Eine chronische Herzinsuffizienz müsse in jedem Fall behandelt werden. »Jeder, der unter Atemnot leidet, sollte ärztlich abklären lassen, ob eine Herzkrankheit, etwa eine Herzschwäche, die Ursache ist«, rät Professor Tiefenbacher. »Je früher ein krankes Herz erkannt und behandelt wird, umso eher kann man einer Verschlechterung entgegenwirken.« Die ersten Anzeichen wie nachlassende Leistungsfähigkeit, Müdigkeit oder Ödeme an den Knöcheln als Alterserscheinung abzutun, sei fatal, da die Erkrankung unbehandelt fortschreite, heißt es bei der Herzstiftung. Werde eine Herzschwäche dagegen früh erkannt und behandelt, lasse sich der Krankheitsverlauf bremsen und die Lebensqualität lange erhalten.
Das Behandlungskonzept umfasst der Herzstiftung zufolge verschiedene Bausteine – je nach Diagnose und Schwere der Erkrankung. Sie bestehen in erster Linie aus einer medikamentösen Behandlung sowie einer Bewegungstherapie. In manchen Fällen könne auch der Einsatz eines Herzschrittmachers angezeigt sein.

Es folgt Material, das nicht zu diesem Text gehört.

(** * xterm.js [src/browser/Color.ts]: colour packing, blending and contrast

    A shallow embedding of the colour helpers of xterm.js.  JavaScript numbers
    are IEEE 754 binary64 values, modelled by Rocq's primitive [float]; the
    packed colour [rgba] is a 32-bit integer, modelled by [Z] with the
    wrap-around of the bitwise operators written out. *)

From Stdlib Require Import ZArith Floats String Ascii List Lia Bool HexString.
Import ListNotations.

Set Warnings "-inexact-float".

(** ** The JavaScript runtime operations used by [Color.ts] *)

Module JS.

Local Open Scope Z_scope.

Definition number := float.

(** The Number value of a mathematical integer (round to nearest, ties to
    even); exact for every integer below [2^53] in magnitude. *)
Definition of_Z (z : Z) : number :=
  SF2Prim (binary_normalize prec emax z 0 false).

(** [truncate x]: the integer part of a finite [x], rounded toward zero;
    [0] for NaN and the infinities, as in the first steps of ToInt32. *)
Definition truncate (x : number) : Z :=
  match Prim2SF x with
  | S754_finite s m e =>
      let t := if 0 <=? e then Z.shiftl (Z.pos m) e else Z.shiftr (Z.pos m) (- e) in
      if s then - t else t
  | _ => 0
  end.

(** Reduction modulo [2^32] into the signed and the unsigned 32-bit range. *)
Definition wrap_int32 (z : Z) : Z := (z + 2 ^ 31) mod 2 ^ 32 - 2 ^ 31.
Definition wrap_uint32 (z : Z) : Z := z mod 2 ^ 32.

Definition ToInt32 (x : number) : Z := wrap_int32 (truncate x).

(** The bitwise operators, on integer-valued operands.  Each operand goes
    through ToInt32 first; the shift counts used by the source are below 32. *)
Definition shr (x k : Z) : Z := Z.shiftr (wrap_int32 x) k.           (* x >> k *)
Definition shl (x k : Z) : Z := wrap_int32 (Z.shiftl (wrap_int32 x) k). (* x << k *)
Definition band (x y : Z) : Z := Z.land (wrap_int32 x) (wrap_int32 y). (* x & y *)
Definition bor (x y : Z) : Z := Z.lor (wrap_int32 x) (wrap_int32 y).   (* x | y *)
Definition ushr0 (x : Z) : Z := wrap_uint32 x.                        (* x >>> 0 *)

(** The signed mantissa of a finite number. *)
Definition signed (s : bool) (m : positive) : Z := if s then Z.neg m else Z.pos m.

(** A zero of the given sign. *)
Definition signed_zero (s : bool) : number := if s then PrimFloat.neg_zero else PrimFloat.zero.

(** [Math.floor], [Math.ceil] and [Math.round].  A number whose exponent is
    not negative is already integral; NaN, the infinities and the zeros are
    returned unchanged.  [Math.round] rounds a tie toward +infinity. *)
Definition Math_floor (x : number) : number :=
  match Prim2SF x with
  | S754_finite s m e =>
      if 0 <=? e then x
      else let r := Z.shiftr (signed s m) (- e) in
           if r =? 0 then PrimFloat.zero else of_Z r
  | _ => x
  end.
(** * vault-sidekick: the resource descriptor validator (vault_resource.go)

    A shallow embedding of [VaultResource], [GetFilename], [IsValid],
    [isValidResource] and [isValidOptions], followed by the properties of
    the validator.

    Conventions of the embedding:
    - a Go [map[string]string] is a [gmap string string]; [m[k]] on a missing
      key yields the zero value, the two-result form [v, found := m[k]] is
      the lookup [m !! k];
    - [for opt, val := range r.options] visits every entry of the map once, in
      an order the runtime picks: the loop takes the visiting order as a list
      of entries, and [iteration_of] says which lists are visiting orders;
    - a method with a pointer receiver that returns [error] becomes a function
      to the pair of the receiver after the call and [None] (for [nil]) or
      [Some e];
    - [time.ParseDuration], [strconv.ParseBool] and [fileExists] live outside
      vault_resource.go and are variables of the section: [Some v] stands for
      the result [(v, nil)], [None] for a non-nil error. *)

From Stdlib Require Import Ascii.
From stdpp Require Import gmap strings list fin_maps.

Open Scope string_scope.

(** ** Constants *)

(** option to set the filename of the resource *)
Definition OptionFilename : string := "fn".
(** option to set the output format *)
Definition OptionFormat : string := "fmt".
(** used by the PKI resource *)
Definition OptionCommonName : string := "cn".
(** the full path to a template *)
Definition OptionTemplatePath : string := "tpl".
(** renew the resource *)
Definition OptionRenewal : string := "rn".
(** revoke an old lease when retrieving a new one *)
Definition OptionRevoke : string := "rv".
(** override the lease of the resource *)
Definition OptionUpdate : string := "up".

(** [time.Duration] is an [int64] count of nanoseconds. *)
Definition Duration : Type := Z.

(** The pattern ["^(yaml|json|ini|txt|cert|csv)$"]: one group of literal
    alternatives between the two anchors.  It is kept as the list of its
    alternatives. *)
Definition resourceFormatRegex : list string :=
  ["yaml"; "json"; "ini"; "txt"; "cert"; "csv"].

(** [re.MatchString s] for such a pattern.  No flag is set, so [^] and [$]
    match at the two ends of the text only: the whole text has to be one of
    the alternatives. *)
Definition MatchString (re : list string) (s : string) : bool :=
  existsb (String.eqb s) re.
Arguments MatchString : simpl never.

(** a map of valid resource to retrieve from vault *)
Definition validResources : gmap string bool :=
  list_to_map
    [("pki", true); ("aws", true); ("secret", true); ("mysql", true);
     ("tpl", true); ("postgres", true); ("cassandra", true)].

(** ** The descriptor *)

Record VaultResource : Type := mkVaultResource {
  (* the namespace of the resource *)
  resource : string;
  (* the name of the resource *)
  name : string;
  (* the format of the resource *)
  format : string;
  (* whether the resource should be renewed? *)
  renewable : bool;
  (* whether the resource should be revoked? *)
  revoked : bool;
  (* the lease duration *)
  update : Duration;
  (* additional options to the resource *)
  options : gmap string string
}.

(** Fields the literal leaves out take Go's zero value. *)
Definition defaultVaultResource : VaultResource :=
  {| resource := ""; name := ""; format := "yaml"; renewable := false;
     revoked := false; update := 0%Z; options := ∅ |}.

(** Assignments to one field of [*r]. *)
Definition set_format (v : string) (r : VaultResource) : VaultResource :=
  mkVaultResource (resource r) (name r) v (renewable r) (revoked r) (update r)
    (options r).
Definition set_renewable (b : bool) (r : VaultResource) : VaultResource :=
  mkVaultResource (resource r) (name r) (format r) b (revoked r) (update r)
    (options r).
Definition set_revoked (b : bool) (r : VaultResource) : VaultResource :=
  mkVaultResource (resource r) (name r) (format r) (renewable r) b (update r)
    (options r).
Definition set_update (d : Duration) (r : VaultResource) : VaultResource :=
  mkVaultResource (resource r) (name r) (format r) (renewable r) (revoked r) d
    (options r).

(** [m[k]]: the value, or the empty string when the key is missing. *)
Definition index (m : gmap string string) (k : string) : string :=
  default "" (m !! k).

(** [String]: a string representation of the struct, ["%s/%s"]. *)
Definition String_ (r : VaultResource) : string :=
  resource r ++ "/" ++ name r.

(** [GetFilename]: by default the resource name and resource type, which the
    filename option overrides. *)
Definition GetFilename (r : VaultResource) : string :=
  match options r !! OptionFilename with
  | Some path => path
  | None => name r ++ "." ++ resource r
  end.

(** ** Errors

    Every [fmt.Errorf] of the file is one constructor; the [_Error]
    functions give the message it formats. *)

(** The errors of [isValidOptions]. *)
Inductive OptionError : Type :=
  | InvalidFormat (val : string)
  | InvalidDuration (val : string)
  | InvalidBoolean (opt val : string)
  | TemplateNotFound (val : string).

(** The errors of [isValidResource]. *)
Inductive ResourceError : Type :=
  | MissingRequiredOption (res opt : string).

(** The errors of [IsValid]: its own, and the two it wraps. *)
Inductive ValidateError : Type :=
  | UnsupportedResourceType (res : string)
  | InvalidOptions (err : OptionError)
  | InvalidResource (r : string) (err : ResourceError).

Definition OptionError_Error (e : OptionError) : string :=
  match e with
  | InvalidFormat val => "unsupported output format: " ++ val
  | InvalidDuration val =>
      "the update option: " ++ val ++ " is not value, should be a duration format"
  | InvalidBoolean opt val =>
      (if decide (opt = OptionRevoke) then "the revoke option: "
       else "the renewal option: ")
      ++ val ++ " is invalid, should be a boolean"
  | TemplateNotFound val => "the template file: " ++ val ++ " does not exist"
  end.

Definition ResourceError_Error (e : ResourceError) : string :=
  match e with
  | MissingRequiredOption res _ =>
      if decide (res = "pki")
      then "pki resource requires a common name specified"
      else "template resource requires a template path option"
  end.

Definition ValidateError_Error (e : ValidateError) : string :=
  match e with
  | UnsupportedResourceType res => "unsupported resource type: " ++ res
  | InvalidOptions err => "invalid resource options, " ++ OptionError_Error err
  | InvalidResource r err =>
      "invalid resource: " ++ r ++ ", " ++ ResourceError_Error err
  end.

(** The lists that [range m] may visit: every entry of [m] once, in any
    order. *)
Definition iteration_of (m : gmap string string)
    (order : list (string * string)) : Prop :=
  order ≡ₚ map_to_list m.

(** [isValidResource]: validate the resource meets the requirements. *)
Definition isValidResource (r : VaultResource) : option ResourceError :=
  if decide (resource r = "pki") then
    match options r !! OptionCommonName with
    | None => Some (MissingRequiredOption "pki" OptionCommonName)
    | Some _ => None
    end
  else if decide (resource r = "tpl") then
    match options r !! OptionTemplatePath with
    | None => Some (MissingRequiredOption "tpl" OptionTemplatePath)
    | Some _ => None
    end
  else None.

Section Validator.

(** [time.ParseDuration] *)
Variable ParseDuration : string -> option Duration.
(** [strconv.ParseBool] *)
Variable ParseBool : string -> option bool.
(** The boolean that [fileExists] returns; the call site drops the error
    that comes with it. *)
Variable fileExists : string -> bool.

(** The body of the loop of [isValidOptions], for the entry [opt], [val]:
    the [switch opt].  The case constants are pairwise different, so at
    most one branch applies. *)
Definition option_case (opt val : string) (r : VaultResource)
    : VaultResource * option OptionError :=
  if decide (opt = OptionFormat) then
    if MatchString resourceFormatRegex (index (options r) OptionFormat)
    then (set_format val r, None)
    else (r, Some (InvalidFormat (index (options r) OptionFormat)))
  else if decide (opt = OptionUpdate) then
    match ParseDuration val with
    | None => (r, Some (InvalidDuration val))
    | Some duration => (set_update duration r, None)
    end
  else if decide (opt = OptionRevoke) then
    match ParseBool val with
    | None => (r, Some (InvalidBoolean OptionRevoke val))
    | Some choice => (set_revoked choice r, None)
    end
  else if decide (opt = OptionRenewal) then
    match ParseBool val with
    | None => (r, Some (InvalidBoolean OptionRenewal val))
    | Some choice => (set_renewable choice r, None)
    end
  else if decide (opt = OptionFilename) then (r, None)
  else if decide (opt = OptionCommonName) then (r, None)
  else if decide (opt = OptionTemplatePath) then
    if fileExists val then (r, None)
    else (r, Some (TemplateNotFound val))
  else (r, None).
Lemma SetToRandomVector_prefix_witness :
  SetToRandomVector two_draw_distribution [0; 0]%float 1%float 42
  = take (length [0; 0]%float)
      (SetToRandomVector two_draw_distribution [1; 2; 3]%float 1%float 42).
Proof.
  apply (SetToRandomVector_prefix two_draw_distribution
           [0; 0]%float [1; 2; 3]%float 1%float 42).
  simpl. lia.
Defined.

(** ** The invariant of the container *)

(** X18: as long as the product of the dimensions fits an [unsigned int],
    [resize(dLeading, dSecond)] and the constructor
    [matrix(dLeading, dSecond)] set the two dimensions and leave a buffer of
    exactly [dLeading * dSecond] elements. *)
Theorem matrix_resize_establishes_invariant
  {T : Type} `{Scalar T} (m : matrix T) (dLeading dSecond : Z) :
  0 <= dLeading -> 0 <= dSecond -> dLeading * dSecond < 2 ^ 32 ->
  (m_dLeading (matrix_resize m dLeading dSecond) = dLeading /\
   m_dSecond (matrix_resize m dLeading dSecond) = dSecond /\
   size (m_data (matrix_resize m dLeading dSecond)) = dLeading * dSecond) /\
  (m_dLeading (matrix_new (T := T) dLeading dSecond) = dLeading /\
   m_dSecond (matrix_new (T := T) dLeading dSecond) = dSecond /\
   size (m_data (matrix_new (T := T) dLeading dSecond)) = dLeading * dSecond).
Proof.
  intros HL HS Hfit.
  assert (Hany : forall m0 : matrix T,
             m_dLeading (matrix_resize m0 dLeading dSecond) = dLeading /\
             m_dSecond (matrix_resize m0 dLeading dSecond) = dSecond /\
             size (m_data (matrix_resize m0 dLeading dSecond))
             = dLeading * dSecond).
  { intros m0.
    destruct (matrix_resize_wf m0 dLeading dSecond HL HS Hfit)
      as (HL' & HS' & _ & _ & Hsize).
    rewrite HL', HS' in Hsize. auto. }
  split; [apply Hany |]. unfold matrix_new. apply Hany.
Qed.

Lemma matrix_resize_establishes_invariant_witness :
  (m_dLeading (matrix_resize matrix_2x3 3 4) = 3 /\
   m_dSecond (matrix_resize matrix_2x3 3 4) = 4 /\
   size (m_data (matrix_resize matrix_2x3 3 4)) = 3 * 4) /\
  (m_dLeading (matrix_new (T := float) 3 4) = 3 /\
   m_dSecond (matrix_new (T := float) 3 4) = 4 /\
   size (m_data (matrix_new (T := float) 3 4)) = 3 * 4).
Proof.
  apply (matrix_resize_establishes_invariant matrix_2x3 3 4); lia.
Defined.

(** ** The Hadamard product on [double]s *)


(** [get_config()['jwql_dir']] and the content of the directory
    [FILESYSTEM_DIR] below it. *)
Variable jwql_dir : string.
Variable fs : filesystem.

Definition FILESYSTEM_DIR : string := Python.path_join jwql_dir "filesystem".

Definition get_all_proposals : list string :=
  let proposals := glob_one_level FILESYSTEM_DIR fs "*" in
  let proposals := map (fun proposal => Python.last_item (Python.split proposal "jw")) proposals in
  let proposals := filter (fun proposal => Nat.eqb (String.length proposal) 5) proposals in
  proposals.

Definition instrument_match : list (string * string) :=
  [("FGS", "guider"); ("MIRI", "mir"); ("NIRCam", "nrc");
   ("NIRISS", "nis"); ("NIRSpec", "nrs")].

Fixpoint dict_get (d : list (string * string)) (key : string) : Exc string :=
  match d with
  | [] => inl (KeyError key)
  | (k, v) :: d' => if String.eqb k key then inr v else dict_get d' key
  end.

(** The condition of the list comprehension looks [instrument] up once
    per path, so an unknown instrument raises only when there is a path
    to test. *)
Definition get_filenames_by_instrument (instrument : string) : Exc (list string) :=
  let candidates := glob_two_levels FILESYSTEM_DIR fs "*" "*.fits" in
  match candidates with
  | [] => inr []
  | _ :: _ =>
      (key <- dict_get instrument_match instrument ;;
       inr (filter (fun f => Python.contains key f) candidates))%exc
  end.

(** [rootname.split('_')[0].split('jw')[-1][0:5]]. *)
Definition proposal_of_rootname (rootname : string) : string :=
  Python.slice
    (Python.last_item (Python.split (Python.first_item (Python.split rootname "_")) "jw"))
    0 5.

(** [None] when a component of the pattern is outside the model of
    [glob]. *)
Definition get_filenames_by_rootname (rootname : string) : option (list string) :=
  let proposal := proposal_of_rootname rootname in
  let dirpattern := ("jw" ++ proposal)%string in
  let pattern := (rootname ++ "*")%string in
  if modelled dirpattern && modelled pattern then
    let filenames := Python.sorted (glob_two_levels FILESYSTEM_DIR fs dirpattern pattern) in
    let filenames := map Python.basename filenames in
    Some filenames
  else None.

(** ** [thumbnails] *)

(** [jwql.utils.constants.MONITORS], passed on unread. *)
Variable Monitors : Type.
Variable MONITORS : Monitors.

(** [jwql.utils.utils.filename_parser]: the dictionary of the parts of a
    file name; it raises [ValueError] for a name that does not follow
    the naming convention. *)
Variable filename_parser : string -> Exc (list (string * string)).

(** The builtin [int] on a string; it raises [ValueError] for text that
    is not an integer literal. *)
Variable int : string -> Exc Z.

(** The binding of the global name [split_files].  The module neither
    defines nor imports it, which is the case [None]; [Some f] is a
    module namespace in which the name is bound to [f]. *)
Variable split_files : option (list string -> string -> Exc (list string)).

(** The order in which a [set] built from a list is iterated: some
    enumeration without repetition of the elements of the list. *)
Variable set_iter : list string -> list string.

(** ['{:05d}'.format(n)]: zero padding to width five, the sign
    included. *)
Fixpoint zeros (n : nat) : string :=
  match n with
  | O => EmptyString
  | S k => String "0" (zeros k)
  end.

Definition digits (n : N) : string := DecimalString.NilZero.string_of_uint (N.to_uint n).

Definition format_05d (n : Z) : string :=
  let d := digits (Z.abs_N n) in
  if (n <? 0)%Z then ("-" ++ zeros (4 - String.length d) ++ d)%string
  else (zeros (5 - String.length d) ++ d)%string.

(** ['_'.join(f.split('/')[-1].split('_')[:-1])]: the file name without
    its last underscore-separated part. *)
Definition file_id_of (f : string) : string :=
  Python.join "_" (Python.but_last (Python.split (Python.last_item (Python.split f "/")) "_")).

(** The body of the [try]: both assignments, in order. *)
Definition parse_ids (file : string) : Exc (string * string) :=
  (parsed <- filename_parser file ;;
   program_id <- dict_get parsed "program_id" ;;
   parsed' <- filename_parser file ;;
   detector <- dict_get parsed' "detector" ;;
   inr (program_id, detector))%exc.

(** The locals [program_id] and [detector]; [None] is an unbound
    name. *)
Definition ids : Type := (option string * option string)%type.

(** The inner [for file in filepaths] loop.  The handler of
    [ValueError] starts by evaluating [nfile_id[2:7]]; no such name is
    bound, locally or globally. *)
Fixpoint inner_loop (file_id : string) (filepaths : list string) (vars : ids) : Exc ids :=
  match filepaths with
  | [] => inr vars
  | file :: rest =>
      if String.eqb (file_id_of file) file_id then
        match parse_ids file with
        | inr (program_id, detector) =>
            inner_loop file_id rest (Some program_id, Some detector)
        | inl (ValueError _) => inl (NameError "nfile_id")
        | inl e => inl e
        end
      else inner_loop file_id rest vars
  end.

Record locals : Type := mkLocals {
  program_id : option string;
  detector : option string;
  detectors : list string;
  proposals : list string
}.

Definition mem (x : string) (l : list string) : bool := existsb (String.eqb x) l.

(** Reading a local name. *)
Definition read_local (name : string) (value : option string) : Exc string :=
  match value with
  | Some v => inr v
  | None => inl (UnboundLocalError name)
  end.

(** The outer [for i, file_id in enumerate(full_ids)] loop. *)
Fixpoint outer_loop (full_ids filepaths : list string) (st : locals) : Exc locals :=
  match full_ids with
  | [] => inr st
  | file_id :: rest =>
      (vars <- inner_loop file_id filepaths (program_id st, detector st) ;;
       d <- read_local "detector" (snd vars) ;;
       let detectors' :=
         if negb (mem d (detectors st)) && negb (Python.startswith d "f")
         then detectors st ++ [d] else detectors st in
       p <- read_local "program_id" (fst vars) ;;
       let proposals' :=
         if negb (mem p (proposals st)) then proposals st ++ [p] else proposals st in
       outer_loop rest filepaths (mkLocals (fst vars) (snd vars) detectors' proposals'))%exc
  end.

Record dict_to_render : Type := mkDictToRender {
  inst : string;
  tools : Monitors;
  dropdown_menus : list (string * list string);
  prop : option string
}.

Da die Herzschwäche jedoch ist keine eigenständige Erkrankung ist, stehe stets die Behandlung der Grunderkrankung im Vordergrund.
Umd einer Herzinsuffizienz vorzubeugen, rät die Deutsche Herzstiftung zu einem gesunden Lebensstil. Dazu zählen regelmäßige Bewegung, eine gesunde Ernährung mit viel Gemüse und Obst und wenig Fleisch und Salz, Vermeidung von Übergewicht, Alkohol in Maßen, Nikotinverzicht, Stressreduktion, Entspannung und Gesundheits-Check-ups.